Which lines in the entries below contain the string "pose"? Show each of them in full.

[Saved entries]
—————
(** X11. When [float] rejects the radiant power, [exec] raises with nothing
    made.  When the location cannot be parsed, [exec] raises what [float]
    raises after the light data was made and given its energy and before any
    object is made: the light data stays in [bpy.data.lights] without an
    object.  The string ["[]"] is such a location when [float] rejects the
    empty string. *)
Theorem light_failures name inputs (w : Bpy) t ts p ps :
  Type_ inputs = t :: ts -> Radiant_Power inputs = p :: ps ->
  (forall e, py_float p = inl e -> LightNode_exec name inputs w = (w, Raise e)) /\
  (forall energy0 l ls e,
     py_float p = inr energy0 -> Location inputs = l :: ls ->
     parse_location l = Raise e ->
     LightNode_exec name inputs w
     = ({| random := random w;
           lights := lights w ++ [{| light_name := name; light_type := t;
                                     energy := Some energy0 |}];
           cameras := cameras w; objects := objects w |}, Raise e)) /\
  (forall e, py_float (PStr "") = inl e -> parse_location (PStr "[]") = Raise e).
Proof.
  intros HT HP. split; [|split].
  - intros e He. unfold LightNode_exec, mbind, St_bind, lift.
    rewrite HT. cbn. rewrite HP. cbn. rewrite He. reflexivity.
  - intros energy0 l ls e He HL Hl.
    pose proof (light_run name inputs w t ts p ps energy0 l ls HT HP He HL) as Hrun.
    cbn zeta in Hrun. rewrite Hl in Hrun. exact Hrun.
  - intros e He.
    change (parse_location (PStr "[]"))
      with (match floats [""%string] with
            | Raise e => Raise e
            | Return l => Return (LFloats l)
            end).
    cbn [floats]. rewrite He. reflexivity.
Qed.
—————
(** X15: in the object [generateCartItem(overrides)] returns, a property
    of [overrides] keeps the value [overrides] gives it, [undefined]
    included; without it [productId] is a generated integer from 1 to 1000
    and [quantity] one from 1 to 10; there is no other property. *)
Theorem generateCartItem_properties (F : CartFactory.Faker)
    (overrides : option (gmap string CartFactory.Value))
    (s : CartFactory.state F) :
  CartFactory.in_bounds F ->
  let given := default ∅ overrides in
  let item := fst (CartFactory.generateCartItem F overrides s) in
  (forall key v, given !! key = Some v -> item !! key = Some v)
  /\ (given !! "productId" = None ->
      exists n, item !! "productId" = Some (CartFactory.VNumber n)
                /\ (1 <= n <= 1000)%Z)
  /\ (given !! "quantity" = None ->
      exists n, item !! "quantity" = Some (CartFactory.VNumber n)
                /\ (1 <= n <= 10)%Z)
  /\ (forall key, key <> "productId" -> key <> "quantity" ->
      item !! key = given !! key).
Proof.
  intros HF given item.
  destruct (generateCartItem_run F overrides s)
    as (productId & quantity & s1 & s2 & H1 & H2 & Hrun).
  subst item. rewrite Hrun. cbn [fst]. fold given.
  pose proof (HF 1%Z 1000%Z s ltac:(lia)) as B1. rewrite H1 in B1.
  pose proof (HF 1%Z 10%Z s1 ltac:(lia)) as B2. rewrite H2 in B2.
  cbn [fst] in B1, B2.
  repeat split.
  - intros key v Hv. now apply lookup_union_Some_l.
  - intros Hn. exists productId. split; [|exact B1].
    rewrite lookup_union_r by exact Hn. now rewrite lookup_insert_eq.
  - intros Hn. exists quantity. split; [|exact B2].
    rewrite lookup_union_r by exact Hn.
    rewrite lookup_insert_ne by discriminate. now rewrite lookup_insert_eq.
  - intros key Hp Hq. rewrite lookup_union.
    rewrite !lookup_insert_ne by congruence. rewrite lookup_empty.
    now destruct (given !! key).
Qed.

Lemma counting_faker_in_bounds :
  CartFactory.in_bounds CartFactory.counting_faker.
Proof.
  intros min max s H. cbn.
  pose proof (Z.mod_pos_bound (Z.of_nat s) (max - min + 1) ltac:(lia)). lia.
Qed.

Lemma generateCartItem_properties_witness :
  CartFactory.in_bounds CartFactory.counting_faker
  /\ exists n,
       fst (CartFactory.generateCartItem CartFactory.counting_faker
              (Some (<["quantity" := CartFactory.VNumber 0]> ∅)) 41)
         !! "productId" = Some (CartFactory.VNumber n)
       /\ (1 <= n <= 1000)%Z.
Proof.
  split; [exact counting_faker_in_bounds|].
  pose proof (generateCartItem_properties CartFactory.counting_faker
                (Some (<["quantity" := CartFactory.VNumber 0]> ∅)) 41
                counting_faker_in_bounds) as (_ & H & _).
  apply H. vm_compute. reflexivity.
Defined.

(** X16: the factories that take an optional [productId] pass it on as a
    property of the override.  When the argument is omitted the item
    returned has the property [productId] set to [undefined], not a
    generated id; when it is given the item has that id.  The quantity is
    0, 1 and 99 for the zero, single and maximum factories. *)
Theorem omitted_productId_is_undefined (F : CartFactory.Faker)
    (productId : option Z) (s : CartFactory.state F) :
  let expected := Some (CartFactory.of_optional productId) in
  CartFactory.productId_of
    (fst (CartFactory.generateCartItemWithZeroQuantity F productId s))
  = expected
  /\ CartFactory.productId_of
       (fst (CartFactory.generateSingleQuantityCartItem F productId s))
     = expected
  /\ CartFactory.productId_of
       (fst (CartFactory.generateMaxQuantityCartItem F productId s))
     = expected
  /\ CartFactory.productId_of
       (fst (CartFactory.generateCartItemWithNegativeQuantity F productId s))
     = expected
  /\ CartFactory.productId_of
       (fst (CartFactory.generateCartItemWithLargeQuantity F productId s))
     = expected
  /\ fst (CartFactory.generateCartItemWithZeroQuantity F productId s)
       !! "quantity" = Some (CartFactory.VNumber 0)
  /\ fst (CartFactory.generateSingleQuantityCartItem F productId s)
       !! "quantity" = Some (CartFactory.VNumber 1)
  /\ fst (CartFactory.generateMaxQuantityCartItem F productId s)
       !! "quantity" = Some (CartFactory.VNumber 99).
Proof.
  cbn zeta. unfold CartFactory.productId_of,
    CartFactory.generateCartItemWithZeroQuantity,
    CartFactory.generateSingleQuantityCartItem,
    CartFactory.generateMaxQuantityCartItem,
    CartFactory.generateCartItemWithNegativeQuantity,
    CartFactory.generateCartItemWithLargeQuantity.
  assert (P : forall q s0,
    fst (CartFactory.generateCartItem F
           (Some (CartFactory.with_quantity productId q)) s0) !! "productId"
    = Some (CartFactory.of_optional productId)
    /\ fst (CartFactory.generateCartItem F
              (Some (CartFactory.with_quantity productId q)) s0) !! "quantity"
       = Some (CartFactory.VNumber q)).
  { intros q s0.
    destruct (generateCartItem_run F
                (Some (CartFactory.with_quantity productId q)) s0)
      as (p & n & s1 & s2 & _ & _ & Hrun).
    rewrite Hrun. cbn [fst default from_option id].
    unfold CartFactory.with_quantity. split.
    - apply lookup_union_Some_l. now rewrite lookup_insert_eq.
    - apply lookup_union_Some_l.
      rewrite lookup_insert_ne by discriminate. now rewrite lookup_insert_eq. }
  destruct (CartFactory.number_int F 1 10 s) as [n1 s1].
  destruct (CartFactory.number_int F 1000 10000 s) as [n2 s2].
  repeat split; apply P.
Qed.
—————
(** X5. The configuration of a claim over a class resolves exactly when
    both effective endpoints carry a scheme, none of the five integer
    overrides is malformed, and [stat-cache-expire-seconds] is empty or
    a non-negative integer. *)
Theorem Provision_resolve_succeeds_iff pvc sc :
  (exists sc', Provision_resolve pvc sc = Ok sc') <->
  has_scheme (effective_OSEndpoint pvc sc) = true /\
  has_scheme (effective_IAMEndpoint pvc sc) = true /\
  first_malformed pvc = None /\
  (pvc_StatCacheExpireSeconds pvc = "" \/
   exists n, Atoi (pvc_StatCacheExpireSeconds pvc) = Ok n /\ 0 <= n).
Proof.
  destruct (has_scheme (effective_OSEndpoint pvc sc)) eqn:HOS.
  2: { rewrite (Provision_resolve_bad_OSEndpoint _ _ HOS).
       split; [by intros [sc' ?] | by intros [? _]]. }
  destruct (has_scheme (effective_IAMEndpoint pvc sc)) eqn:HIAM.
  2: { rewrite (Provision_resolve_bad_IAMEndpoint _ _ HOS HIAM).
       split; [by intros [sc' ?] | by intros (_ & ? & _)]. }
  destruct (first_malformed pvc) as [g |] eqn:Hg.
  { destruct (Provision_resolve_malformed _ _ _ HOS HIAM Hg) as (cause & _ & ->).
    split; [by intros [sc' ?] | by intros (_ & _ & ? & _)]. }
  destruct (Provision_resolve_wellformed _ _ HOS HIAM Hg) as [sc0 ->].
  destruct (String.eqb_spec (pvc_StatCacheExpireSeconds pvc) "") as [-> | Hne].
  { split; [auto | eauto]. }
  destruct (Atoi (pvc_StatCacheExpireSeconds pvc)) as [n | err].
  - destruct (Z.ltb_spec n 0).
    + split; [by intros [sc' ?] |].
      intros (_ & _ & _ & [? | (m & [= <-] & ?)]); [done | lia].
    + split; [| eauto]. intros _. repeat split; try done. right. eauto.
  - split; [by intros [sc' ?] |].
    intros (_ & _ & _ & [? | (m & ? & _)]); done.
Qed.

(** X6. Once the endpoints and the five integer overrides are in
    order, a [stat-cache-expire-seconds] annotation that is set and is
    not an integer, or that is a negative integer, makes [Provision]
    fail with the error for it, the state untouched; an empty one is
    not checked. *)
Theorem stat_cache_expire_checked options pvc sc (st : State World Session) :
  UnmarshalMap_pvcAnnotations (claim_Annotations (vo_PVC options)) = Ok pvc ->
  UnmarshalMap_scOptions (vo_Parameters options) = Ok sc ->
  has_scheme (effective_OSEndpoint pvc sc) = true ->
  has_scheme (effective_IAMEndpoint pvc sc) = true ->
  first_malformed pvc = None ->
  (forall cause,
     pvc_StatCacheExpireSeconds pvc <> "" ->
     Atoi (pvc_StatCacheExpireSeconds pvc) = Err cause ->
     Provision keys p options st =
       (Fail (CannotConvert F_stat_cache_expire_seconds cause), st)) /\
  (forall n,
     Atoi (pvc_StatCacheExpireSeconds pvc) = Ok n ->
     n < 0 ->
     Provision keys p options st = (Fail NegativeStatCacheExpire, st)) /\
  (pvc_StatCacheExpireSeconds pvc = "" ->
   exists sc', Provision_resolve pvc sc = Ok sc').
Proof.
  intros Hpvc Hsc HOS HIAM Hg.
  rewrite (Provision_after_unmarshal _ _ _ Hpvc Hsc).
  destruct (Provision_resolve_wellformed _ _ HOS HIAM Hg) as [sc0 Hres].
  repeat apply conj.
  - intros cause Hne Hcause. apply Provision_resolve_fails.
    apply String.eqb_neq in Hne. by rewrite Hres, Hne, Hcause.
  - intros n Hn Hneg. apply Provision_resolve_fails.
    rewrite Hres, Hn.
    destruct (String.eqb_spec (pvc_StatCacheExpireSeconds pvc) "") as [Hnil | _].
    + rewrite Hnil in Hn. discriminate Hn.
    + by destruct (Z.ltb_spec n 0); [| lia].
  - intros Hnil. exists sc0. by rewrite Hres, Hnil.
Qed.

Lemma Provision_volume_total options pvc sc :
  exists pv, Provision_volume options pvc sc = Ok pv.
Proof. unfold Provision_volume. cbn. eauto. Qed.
—————
Solution for this exercise:
    pose proof (light_run name inputs w t ts p ps energy0 l ls HT HP He HL) as Hrun.
  pose proof (HF 1%Z 1000%Z s ltac:(lia)) as B1. rewrite H1 in B1.
  pose proof (HF 1%Z 10%Z s1 ltac:(lia)) as B2. rewrite H2 in B2.
  pose proof (Z.mod_pos_bound (Z.of_nat s) (max - min + 1) ltac:(lia)). lia.
  pose proof (generateCartItem_properties CartFactory.counting_faker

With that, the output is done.